The notes will be senior, unsecured obligations of IREN and will accrue interest at rates of 0.25% and 1.00% per annum, payable semi-annually.
Conversions can be settled with cash, ordinary shares, or a combination of both at IREN's discretion.
Offering Details
$2 billion offering of convertible senior notes with different coupon rates and conversion premiums.
Conversion Terms
Initial conversion rate of approximately 19.4553 ordinary shares per $1,000 principal amount for both 2032 and 2033 notes.
Redemption Options
Notes are redeemable in part or whole at IREN's discretion after specific dates under certain conditions.
Fundamental Change Clause
Noteholders may require IREN to repurchase their notes in the event of a fundamental change.

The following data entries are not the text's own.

Lemma CreateFile_error_leaves_tree_witness :
  CreateFile env_u "config.yml" (w_fresh [Some EACCES])
  = (inl ("", Some (PathError "open" "/home/u/.config/wtf/config.yml" EACCES)),
     w_fresh []) /\
  ("" = "" /\ root (w_fresh []) = root (w_fresh [Some EACCES]) /\
   stdout (w_fresh []) = stdout (w_fresh [Some EACCES])).
Proof.
  split; [reflexivity|].
  apply (@CreateFile_error_leaves_tree env_u "config.yml"
           (w_fresh [Some EACCES]) (w_fresh []) ""
           (PathError "open" "/home/u/.config/wtf/config.yml" EACCES)).
  reflexivity.
Defined.

(** X5: when [CreateFile] reports no error, the path it returns is the
    configuration directory, a slash and the file name; something is at
    that path; and a second call returns the same path without error and
    changes nothing. *)
Theorem CreateFile_success_idempotent (env : Env) (fileName : string)
    (w w1 : World) (path : string) :
  CreateFile env fileName w = (inl (path, None), w1) ->
  path = (fst (WtfConfigDir env) ++ "/" ++ fileName)%string /\
  (exists n, node_at w1 path = inr n) /\
  CreateFile env fileName w1 = (inl (path, None), w1).
Proof.
  intros H. destruct (CreateFile_succeeded _ _ _ H) as (P & S & _).
  destruct (CreateFile_succeeded_node _ _ _ H) as (n & N & _).
  split; [exact P|]. split; [eauto|]. subst path.
  apply (@CreateFile_found env fileName _ w1 n); [|exact N].
  destruct (WtfConfigDir env); simpl in *; congruence.
Qed.

Lemma CreateFile_success_idempotent_witness :
  "/home/u/.config/wtf/config.yml"
  = (fst (WtfConfigDir env_u) ++ "/" ++ "config.yml")%string /\
  (exists n, node_at (w_config "a: 1" [])
               "/home/u/.config/wtf/config.yml" = inr n) /\
  CreateFile env_u "config.yml" (w_config "a: 1" [])
  = (inl ("/home/u/.config/wtf/config.yml", None), w_config "a: 1" []).
Proof.
  apply (@CreateFile_success_idempotent env_u "config.yml"
           (w_config "a: 1" []) (w_config "a: 1" [])
           "/home/u/.config/wtf/config.yml").
  reflexivity.
Defined.

(** With the configuration directory there, no entry of that name in it
    and no failure injected, [CreateFile] puts an empty file. *)
Lemma CreateFile_creates_at (env : Env) (fileName : string) (w : World)
    (dir : string) (kh : key) (m : N) (es : list (string * node)) :
  home env = (dir, None) ->
  key_of (cwd w) dir = Some kh ->
  real_name fileName = true ->
  find (root w) (kh ++ [".config"; "wtf"]) = inr (Dir m es) ->
  lookup_entry fileName es = None ->
  faults w = [] ->
  exists r,
    put (root w) (kh ++ [".config"; "wtf"; fileName])
        (File (N.ldiff 438 (umask w)) "") = inr r /\
    CreateFile env fileName w
    = (inl ((fst (WtfConfigDir env) ++ "/" ++ fileName)%string, None),
       with_root w r).
Proof.
  intros H K R F L Q.
  pose proof (configFile_place env (cwd w) fileName H K R) as KF.
  assert (A : kh ++ [".config"; "wtf"; fileName]
              = (kh ++ [".config"; "wtf"]) ++ [fileName])
    by now rewrite <- app_assoc.
  assert (NF : find (root w) (kh ++ [".config"; "wtf"; fileName]) = inl ENOENT).
  { rewrite A, find_app, F. simpl. now rewrite L. }
  destruct (@put_child (kh ++ [".config"; "wtf"]) (root w) m es fileName
              (File (N.ldiff 438 (umask w)) "") F L) as [r P].
  rewrite <- A in P. exists r. split; [exact P|].
  unfold CreateFile. rewrite (WtfConfigDir_found env H) in *.
  cbn [negb is_nil fst] in *. cbv beta.
  set (filePath := (fst (expandHomeDir env WtfConfigDirV2) ++ "/" ++ fileName)%string)
    in *.
  assert (N : node_at w filePath = inl ENOENT)
    by (unfold node_at; now rewrite KF).
  unfold bind at 1. rewrite (os_Stat_missing _ _ N). cbn [negb is_nil].
  cbv beta. cbn [os_IsNotExist]. unfold bind, os_Create.
  rewrite (modify_quiet "open" filePath _ w KF Q).
  unfold create_trunc. now rewrite NF, P.
Qed.

(** X6: when the configuration directory is a directory that has no entry
    of the given name, and the system injects no failure, [CreateFile]
    returns the path of the file without error; an empty regular file with
    mode 0666 less the umask is then at that place, every place that is
    neither above nor below it is as it was, and nothing is printed. *)
Theorem CreateFile_creates (env : Env) (fileName : string) (w : World)
    (dir : string) (kh : key) (m : N) (es : list (string * node)) :
  home env = (dir, None) ->
  key_of (cwd w) dir = Some kh ->
  real_name fileName = true ->
  find (root w) (kh ++ [".config"; "wtf"]) = inr (Dir m es) ->
  lookup_entry fileName es = None ->
  faults w = [] ->
  exists w1,
    CreateFile env fileName w
    = (inl ((fst (WtfConfigDir env) ++ "/" ++ fileName)%string, None), w1) /\
    find (root w1) (kh ++ [".config"; "wtf"; fileName])
    = inr (File (N.ldiff 438 (umask w)) "") /\
    (forall k, prefixb (kh ++ [".config"; "wtf"; fileName]) k = false ->
               prefixb k (kh ++ [".config"; "wtf"; fileName]) = false ->
               find (root w1) k = find (root w) k) /\
    stdout w1 = stdout w.
Proof.
  intros H K R F L Q.
  destruct (CreateFile_creates_at env fileName w H K R F L Q) as (r & P & E).
  exists (with_root w r). split; [exact E|]. cbn [root with_root stdout].
  split; [eapply find_put_same; eauto|]. split; [|reflexivity].
  intros k N1 N2. eapply find_put_apart; eauto.
Qed.

Lemma CreateFile_creates_witness :
  exists w1,
    CreateFile env_u "config.yml" w_both
    = (inl ((fst (WtfConfigDir env_u) ++ "/" ++ "config.yml")%string, None),
       w1) /\
    find (root w1) (["home"; "u"] ++ [".config"; "wtf"; "config.yml"])
    = inr (File (N.ldiff 438 (umask w_both)) "") /\
    (forall k,
        prefixb (["home"; "u"] ++ [".config"; "wtf"; "config.yml"]) k = false ->
        prefixb k (["home"; "u"] ++ [".config"; "wtf"; "config.yml"]) = false ->
        find (root w1) k = find (root w_both) k) /\
    stdout w1 = stdout w_both.
Proof.
  apply (@CreateFile_creates env_u "config.yml" w_both "/home/u"
           ["home"; "u"] 493%N []); reflexivity.
Defined.

(** X7: [CreateFile] does not create the configuration directory: when
    that directory cannot be found, the call reports an error with the
    empty path and leaves the file tree as it was, whatever failures the
    system injects; when it injects none, the error is the one of the
    missing directory and the world does not change at all. *)
Theorem CreateFile_needs_directory (env : Env) (fileName : string) (w : World)
    (dir : string) (kh : key) (e : Errno) :
  home env = (dir, None) ->
  key_of (cwd w) dir = Some kh ->
  real_name fileName = true ->
  find (root w) (kh ++ [".config"; "wtf"]) = inl e ->
  exists op e' w1,
    CreateFile env fileName w
    = (inl ("", Some (PathError op
                        (fst (WtfConfigDir env) ++ "/" ++ fileName)%string e')),
       w1) /\
    root w1 = root w /\
    (faults w = [] -> e' = e /\ w1 = w).
Proof.
  intros H K R F.
  pose proof (configFile_place env (cwd w) fileName H K R) as KF.
  assert (A : kh ++ [".config"; "wtf"; fileName]
              = (kh ++ [".config"; "wtf"]) ++ [fileName])
    by now rewrite <- app_assoc.
  assert (NF : find (root w) (kh ++ [".config"; "wtf"; fileName]) = inl e)
    by now rewrite A, find_app, F.
  unfold CreateFile. rewrite (WtfConfigDir_found env H) in *.
  cbn [negb is_nil fst] in *. cbv beta.
  set (filePath := (fst (expandHomeDir env WtfConfigDirV2) ++ "/" ++ fileName)%string)
    in *.
  assert (N : node_at w filePath = inl e) by (unfold node_at; now rewrite KF).
  unfold bind at 1. rewrite (os_Stat_missing _ _ N). cbn [negb is_nil].
  cbv beta. destruct (os_IsNotExist _) eqn:NE.
  - assert (e = ENOENT) by (destruct e; simpl in NE; congruence). subst e.
    unfold bind, os_Create. rewrite modify_unfold, KF. cbv zeta.
    destruct (faults w) as [|[ei|] fs] eqn:Q; cbn [hd tl].
    + unfold create_trunc. cbn [root with_faults umask].
      rewrite NF, A, (@put_no_parent _ _ _ _ _ _ F).
      exists "open", ENOENT. eexists. split; [reflexivity|].
      split; [reflexivity|]. intros _. split; [reflexivity|].
      clear - Q. destruct w. simpl in *. now subst.
    + exists "open", ei. eexists. split; [reflexivity|].
      split; [reflexivity|]. discriminate.
    + unfold create_trunc. cbn [root with_faults umask].
      rewrite NF, A, (@put_no_parent _ _ _ _ _ _ F).
      exists "open", ENOENT. eexists. split; [reflexivity|].
      split; [reflexivity|]. discriminate.
  - exists "stat", e, w. auto.
Qed.

Lemma CreateFile_needs_directory_witness :
  exists op e' w1,
    CreateFile env_u "config.yml" (w_fresh [Some EACCES])
    = (inl ("", Some (PathError op
                        (fst (WtfConfigDir env_u) ++ "/" ++ "config.yml")%string
                        e')),
       w1) /\
    root w1 = root (w_fresh [Some EACCES]) /\
    (faults (w_fresh [Some EACCES]) = [] ->
     e' = ENOENT /\ w1 = w_fresh [Some EACCES]).
Proof.
  apply (@CreateFile_needs_directory env_u "config.yml"
           (w_fresh [Some EACCES]) "/home/u" ["home"; "u"] ENOENT);
    reflexivity.
Defined.

(* ================================================================== *)
(** * Seeding the configuration file, continued *)

(** With the configuration directory there, no [config.yml] in it and no
    failure injected, the file is created and the default content written:
    the mode is the one [os.Create] gave. *)
Lemma createWtfConfigFile_seeds_at (defaultConfigFile : string) (env : Env)
    (w : World) (dir : string) (kh : key) (m : N) (es : list (string * node)) :
  home env = (dir, None) ->
  key_of (cwd w) dir = Some kh ->
  faults w = [] ->
  find (root w) (kh ++ [".config"; "wtf"]) = inr (Dir m es) ->
  lookup_entry "config.yml" es = None ->
  exists r,
    put (root w) (kh ++ [".config"; "wtf"; "config.yml"])
        (File (N.ldiff 438 (umask w)) defaultConfigFile) = inr r /\
    createWtfConfigFile defaultConfigFile env w = (inl tt, with_root w r).
Proof.
  intros H K Q F L.
  destruct (CreateFile_creates_at env "config.yml" w H K eq_refl F L Q)
    as (r1 & P1 & E).
  pose proof (configFile_place env (cwd w) "config.yml" H K eq_refl) as KF.
  set (kf := kh ++ [".config"; "wtf"; "config.yml"]) in *.
  destruct (@put_found kf r1 (File (N.ldiff 438 (umask w)) "")
              (File (N.ldiff 438 (umask w)) defaultConfigFile)
              (find_put_same _ _ _ P1)) as [r P2].
  exists r. split; [rewrite <- P2; symmetry; eapply put_put_same; exact P1|].
  unfold createWtfConfigFile, bind at 1. rewrite E. cbn [negb is_nil].
  cbv beta.
  set (filePath := (fst (WtfConfigDir env) ++ "/" ++ "config.yml")%string) in *.
  assert (N1 : node_at (with_root w r1) filePath
               = inr (File (N.ldiff 438 (umask w)) "")).
  { unfold node_at. cbn [cwd root with_root]. rewrite KF.
    eapply find_put_same; eauto. }
  unfold bind at 1. rewrite (os_Stat_found _ _ N1).
  cbn [info_of Size String.length Z.of_nat Z.eqb].
  unfold bind, ioutil_WriteFile.
  rewrite (modify_quiet "open" filePath _ (with_root w r1) KF Q).
  unfold create_trunc. cbn [root with_root umask].
  rewrite (find_put_same _ _ _ P1), P2. reflexivity.
Qed.
(** Clearing after a batch add undoes it: on a non-null database whose class
    reflects [AnimationAssets] as an array property, a batch add followed by
    [ClearDatabase] leaves the same objects as [ClearDatabase] alone, the
    clear answers true and the count is zero (first library; second library
    in an editor build). *)
Theorem ClearDatabase_undoes_a_batch_add (w : World) (D : ObjectPtr)
    (db : UPoseSearchDatabase) (P : FProperty)
    (l : list (option UAnimSequence)) :
  Objects w !! D = Some db ->
  AnimationAssetsProperty db = Some P ->
  PropertyClass P = FArrayProperty ->
  let added := world (PS.AddAnimationsToDatabase (Some D) l w) in
  let added' := world (NK.AddAnimationsToDatabase true (Some D) l w) in
  let r := PS.ClearDatabase (Some D) added in
  let r' := NK.ClearDatabase true (Some D) added' in
  (result r = true /\
   Objects (world r) = Objects (world (PS.ClearDatabase (Some D) w)) /\
   result (PS.GetAnimationCount (Some D) (world r)) = 0) /\
  (result r' = true /\
   Objects (world r') = Objects (world (NK.ClearDatabase true (Some D) w)) /\
   result (NK.GetAnimationCount (Some D) (world r')) = 0).
Proof.
  intros H HP HC added added' r r'.
  unfold r, r', added, added'.
  change (NK.ClearDatabase true (Some D)) with (PS.ClearDatabase (Some D)).
  change NK.GetAnimationCount with PS.GetAnimationCount.
  split.
  - apply (ClearDatabase_after_inserts w _ D db P
             (map SequenceAsset (ValidSequences l)) H HP HC).
    rewrite (PS_AddAnimationsToDatabase_run w D db l H). reflexivity.
  - apply (ClearDatabase_after_inserts w _ D db P
             (map AnimAssetAsset (ValidSequences l)) H HP HC).
    rewrite (NK_AddAnimationsToDatabase_run w D db l H). reflexivity.
Qed.

Lemma ClearDatabase_undoes_a_batch_add_witness :
  let w := SampleWorld SampleDatabase true in
  let l := [Some Run; None; Some Walk] in
  let added := world (PS.AddAnimationsToDatabase (Some 1%positive) l w) in
  let r := PS.ClearDatabase (Some 1%positive) added in
  result r = true /\
  Objects (world r) = Objects (world (PS.ClearDatabase (Some 1%positive) w)) /\
  result (PS.GetAnimationCount (Some 1%positive) (world r)) = 0.
Proof.
  exact (proj1 (ClearDatabase_undoes_a_batch_add
                  (SampleWorld SampleDatabase true) 1%positive SampleDatabase
                  ArrayAssets [Some Run; None; Some Walk]
                  eq_refl eq_refl eq_refl)).
Defined.

(** ** More on the batch add *)

Lemma ValidSequences_app l1 l2 :
  ValidSequences (l1 ++ l2) = (ValidSequences l1 ++ ValidSequences l2)%list.
Proof. apply omap_app. Qed.

Lemma ValidSequences_Some seqs : ValidSequences (map Some seqs) = seqs.
Proof.
  induction seqs as [|A seqs IH]; [reflexivity|].
  cbn. unfold ValidSequences in IH. rewrite IH. reflexivity.
Qed.

Lemma NumValid_app l1 l2 : NumValid (l1 ++ l2) = (NumValid l1 + NumValid l2)%nat.
Proof. unfold NumValid. rewrite ValidSequences_app. apply length_app. Qed.

Lemma CountAfter_in_range l :
  Num l <= INT32_MAX -> CountAfter l 0 = Z.of_nat (NumValid l).
Proof.
  intros Hmax. rewrite CountAfter_exact; [lia | lia |].
  pose proof (NumValid_le_length l). unfold Num in Hmax. lia.
Qed.
(** [str(n)] is a text of digits, and the decimal numeral of [n]: read as
    one it gives [n] back. *)
Lemma str_nat_all_digits (n : Z) : PyStr.all_digits (PyStr.str_nat n) = true.
Proof.
  unfold PyStr.str_nat, NilZero.string_of_uint.
  destruct (N.to_uint (Z.to_N n)) as [|u|u|u|u|u|u|u|u|u|u] eqn:E; try reflexivity;
    unfold PyStr.all_digits; simpl; apply (string_of_uint_digits u).
Qed.

Lemma str_nat_reads_back (n : Z) :
  option_map N.of_uint (NilZero.uint_of_string (PyStr.str_nat n)) = Some (Z.to_N n).
Proof.
  unfold PyStr.str_nat. rewrite NilZero.usu.
  - simpl. rewrite DecimalN.Unsigned.of_to. reflexivity.
  - destruct (Z.to_N n) as [|p]; simpl;
      [discriminate|apply DecimalPos.Unsigned.to_uint_nonnil].
Qed.

(** [div_half_even] is the integer nearest to the quotient, and the even
    one of the two at a tie. *)
Lemma div_half_even_spec (n d : Z) :
  0 <= n -> 0 < d ->
  0 <= PyFloat.div_half_even n d
  /\ Z.abs (2 * (PyFloat.div_half_even n d * d - n)) <= d
  /\ (Z.abs (2 * (PyFloat.div_half_even n d * d - n)) = d ->
      Z.even (PyFloat.div_half_even n d) = true).
Proof.
  intros Hn Hd. unfold PyFloat.div_half_even.
  pose proof (Z.div_mod n d ltac:(lia)) as E.
  pose proof (Z.mod_pos_bound n d Hd) as B.
  pose proof (Z.div_pos n d Hn Hd) as Q.
  set (q := n / d) in *. set (r := n mod d) in *.
  destruct (2 * r <? d) eqn:E1; [apply Z.ltb_lt in E1|apply Z.ltb_ge in E1].
  - split; [lia|]. split; [nia|]. intros H. exfalso. nia.
  - destruct (d <? 2 * r) eqn:E2; [apply Z.ltb_lt in E2|apply Z.ltb_ge in E2].
    + split; [lia|]. split; [nia|]. intros H. exfalso. nia.
    + destruct (Z.even q) eqn:E3.
      * split; [lia|]. split; [nia|]. intros _. exact E3.
      * split; [lia|]. split; [nia|]. intros _.
        rewrite Z.add_1_r, Z.even_succ, <- Z.negb_even, E3. reflexivity.
Qed.

(** The hundredths of the float of mantissa [m] and exponent [e], whose
    absolute value is [m * 2 ^ e]: that value times 100 when it is an
    integer, and else the integer nearest to it, the even one at a tie. *)
Lemma hundredths_spec (m : positive) (e : Z) :
  0 <= PyFloat.hundredths m e
  /\ (0 <= e -> PyFloat.hundredths m e = Z.pos m * 2 ^ e * 100)
  /\ (e < 0 ->
      Z.abs (2 * (PyFloat.hundredths m e * 2 ^ (- e) - Z.pos m * 100)) <= 2 ^ (- e)
      /\ (Z.abs (2 * (PyFloat.hundredths m e * 2 ^ (- e) - Z.pos m * 100)) = 2 ^ (- e) ->
          Z.even (PyFloat.hundredths m e) = true)).
Proof.
  unfold PyFloat.hundredths.
  destruct (0 <=? e) eqn:E; [apply Z.leb_le in E|apply Z.leb_gt in E].
  - split; [|split; [reflexivity|lia]].
    assert (0 < 2 ^ e) by (apply Z.pow_pos_nonneg; lia). nia.
  - assert (Hd : 0 < 2 ^ (- e)) by (apply Z.pow_pos_nonneg; lia).
    destruct (div_half_even_spec (Z.pos m * 100) (2 ^ (- e)) ltac:(lia) Hd) as (H0 & H1 & H2).
    split; [exact H0|]. split; [lia|]. intros _. split; assumption.
Qed.

(** Thousands separators: up to three digits take none, and a text of
    more takes a comma before its last three digits and those that its
    front takes. *)
Lemma group3_short (digits : string) :
  (String.length digits <= 3)%nat -> PyStr.group3 digits = digits.
Proof.
  destruct digits as [|a [|b [|c [|d r]]]]; simpl; try reflexivity. lia.
Qed.

Lemma group3_step (front last3 : string) :
  front <> "" -> String.length last3 = 3%nat ->
  PyStr.group3 (front ++ last3) = PyStr.group3 front ++ "," ++ last3.
Proof.
  intros Hf Hl. destruct last3 as [|a [|b [|c [|d r]]]]; try discriminate Hl.
  unfold PyStr.group3. rewrite chars_app. simpl PyStr.chars at 2.
  rewrite rev_app_distr. simpl rev at 2. simpl app at 1.
  destruct (rev (PyStr.chars front)) as [|x l] eqn:E.
  - exfalso. apply Hf. destruct front; [reflexivity|].
    apply (f_equal (@length ascii)) in E. rewrite length_rev in E. discriminate E.
  - change (PyStr.group3_rev (c :: b :: a :: x :: l))
      with (c :: b :: a :: ","%char :: PyStr.group3_rev (x :: l)).
    simpl rev. rewrite <- !app_assoc. rewrite of_chars_app. reflexivity.
Qed.

(** The fraction of an amount is written with exactly two digits. *)
Lemma frac_part_two_digits (h : Z) : PyStr.two_digits (PyFloat.frac_part h) = true.
Proof.
  unfold PyFloat.frac_part.
  assert (Hr : 0 <= h mod 100 < 100) by (apply Z.mod_pos_bound; lia).
  assert (Hall : forallb (fun k => PyStr.two_digits (PyStr.zfill 2 (PyStr.str_nat (Z.of_nat k))))
                         (seq 0 100) = true) by (vm_compute; reflexivity).
  rewrite forallb_forall in Hall.
  rewrite <- (Z2Nat.id (h mod 100)) by lia.
  apply Hall. apply in_seq. lia.
Qed.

- The offering provides IREN with substantial funding through convertible notes, allowing flexibility in capital structure.
- The capped call transactions serve as hedges, offering some protection against share price volatility during conversions.
IREN's convertible notes offering reflects a strategic move to raise capital with favorable terms and flexibility for both the company and investors.